[Collected data entries]

= Beginning of Section =

(** It is not complete: the two orders of [*] and [**] cover the same keys, at least one
    piece, and neither is found to include the other. *)
Theorem includes_incomplete :
  includes "*/**" "**/*" = false /\ includes "**/*" "*/**" = false /\
  (forall k, is_key k -> covers "*/**" k /\ covers "**/*" k).
Proof.
  split; [done|]. split; [done|]. intros k [[Nk _]%valid_wf _].
  assert (exists x ps, pieces k = x :: ps) as (x & ps & E).
  { destruct (pieces k) as [|x ps] eqn:E; [by apply pieces_nil in E|eauto]. }
  unfold covers. rewrite E. split.
  - apply m_one; [done|by left|]. apply matches_dd_all.
  - destruct (exists_last (l := x :: ps)) as (init & y & ->); [done|].
    apply matches_dd_app, m_zero, m_one; [done|by left|]. apply m_nil.
Qed.

Lemma join_split s : join (split slash s) = s.
Proof.
  induction s as [|x s IH]; [done|]. cbn [split]. destruct (Ascii.eqb_spec x slash) as [->|Hx].
  - destruct (split_cons slash s) as (p & ps & E). rewrite E in *.
    change (join ("" :: p :: ps)) with (String slash (join (p :: ps))). by rewrite IH.
  - destruct (split_cons slash s) as (p & ps & E). rewrite E in *. rewrite <- IH.
    by destruct ps.
Qed.

End Kx.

= End of Section =

→ DIRECTIONS: Count lines above with the word "left". Give the number only.

→ OUTPUT FOR THIS EXERCISE: 2